§ TASK TO COMPLETE
The response should hold each line from the entries below where "option" is found.

Collected data

┄┄┄┄┄┄

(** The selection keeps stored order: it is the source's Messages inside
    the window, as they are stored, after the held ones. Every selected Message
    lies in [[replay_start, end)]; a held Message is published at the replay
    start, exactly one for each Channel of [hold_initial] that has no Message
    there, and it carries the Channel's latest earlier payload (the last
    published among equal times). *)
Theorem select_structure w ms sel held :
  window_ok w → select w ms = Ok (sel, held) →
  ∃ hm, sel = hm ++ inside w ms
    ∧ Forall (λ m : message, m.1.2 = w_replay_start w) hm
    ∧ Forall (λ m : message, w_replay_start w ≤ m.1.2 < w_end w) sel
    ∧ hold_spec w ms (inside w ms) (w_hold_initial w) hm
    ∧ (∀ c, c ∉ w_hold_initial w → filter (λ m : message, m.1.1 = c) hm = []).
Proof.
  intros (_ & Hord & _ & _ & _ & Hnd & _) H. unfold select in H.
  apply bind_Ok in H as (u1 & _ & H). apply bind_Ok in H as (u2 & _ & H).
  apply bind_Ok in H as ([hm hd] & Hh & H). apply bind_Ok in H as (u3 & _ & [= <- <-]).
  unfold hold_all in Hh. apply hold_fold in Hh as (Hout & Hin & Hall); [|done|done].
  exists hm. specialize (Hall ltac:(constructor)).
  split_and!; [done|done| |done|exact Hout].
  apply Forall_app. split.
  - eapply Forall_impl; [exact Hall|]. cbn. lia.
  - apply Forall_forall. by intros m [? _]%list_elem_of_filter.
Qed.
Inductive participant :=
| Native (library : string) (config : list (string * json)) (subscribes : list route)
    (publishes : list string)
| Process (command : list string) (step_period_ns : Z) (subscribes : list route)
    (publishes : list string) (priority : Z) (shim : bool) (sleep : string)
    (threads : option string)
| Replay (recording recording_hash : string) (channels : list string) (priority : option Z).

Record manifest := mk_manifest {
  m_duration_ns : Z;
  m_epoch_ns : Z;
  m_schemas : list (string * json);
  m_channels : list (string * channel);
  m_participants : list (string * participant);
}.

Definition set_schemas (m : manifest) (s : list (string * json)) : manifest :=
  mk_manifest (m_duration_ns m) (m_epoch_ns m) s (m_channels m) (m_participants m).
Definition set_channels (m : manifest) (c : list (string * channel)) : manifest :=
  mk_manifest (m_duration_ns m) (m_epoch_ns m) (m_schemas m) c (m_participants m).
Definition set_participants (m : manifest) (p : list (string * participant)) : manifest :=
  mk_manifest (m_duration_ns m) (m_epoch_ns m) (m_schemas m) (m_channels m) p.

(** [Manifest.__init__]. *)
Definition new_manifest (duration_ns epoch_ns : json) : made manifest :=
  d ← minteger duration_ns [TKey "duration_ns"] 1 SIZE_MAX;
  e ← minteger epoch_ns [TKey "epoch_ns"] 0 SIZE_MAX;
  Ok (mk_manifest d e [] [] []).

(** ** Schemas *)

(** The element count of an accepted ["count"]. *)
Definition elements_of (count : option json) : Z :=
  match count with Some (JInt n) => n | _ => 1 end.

┄┄┄┄┄┄

§ EXERCISE RESPONSE
    (threads : option string)
| Replay (recording recording_hash : string) (channels : list string) (priority : option Z).
Definition elements_of (count : option json) : Z :=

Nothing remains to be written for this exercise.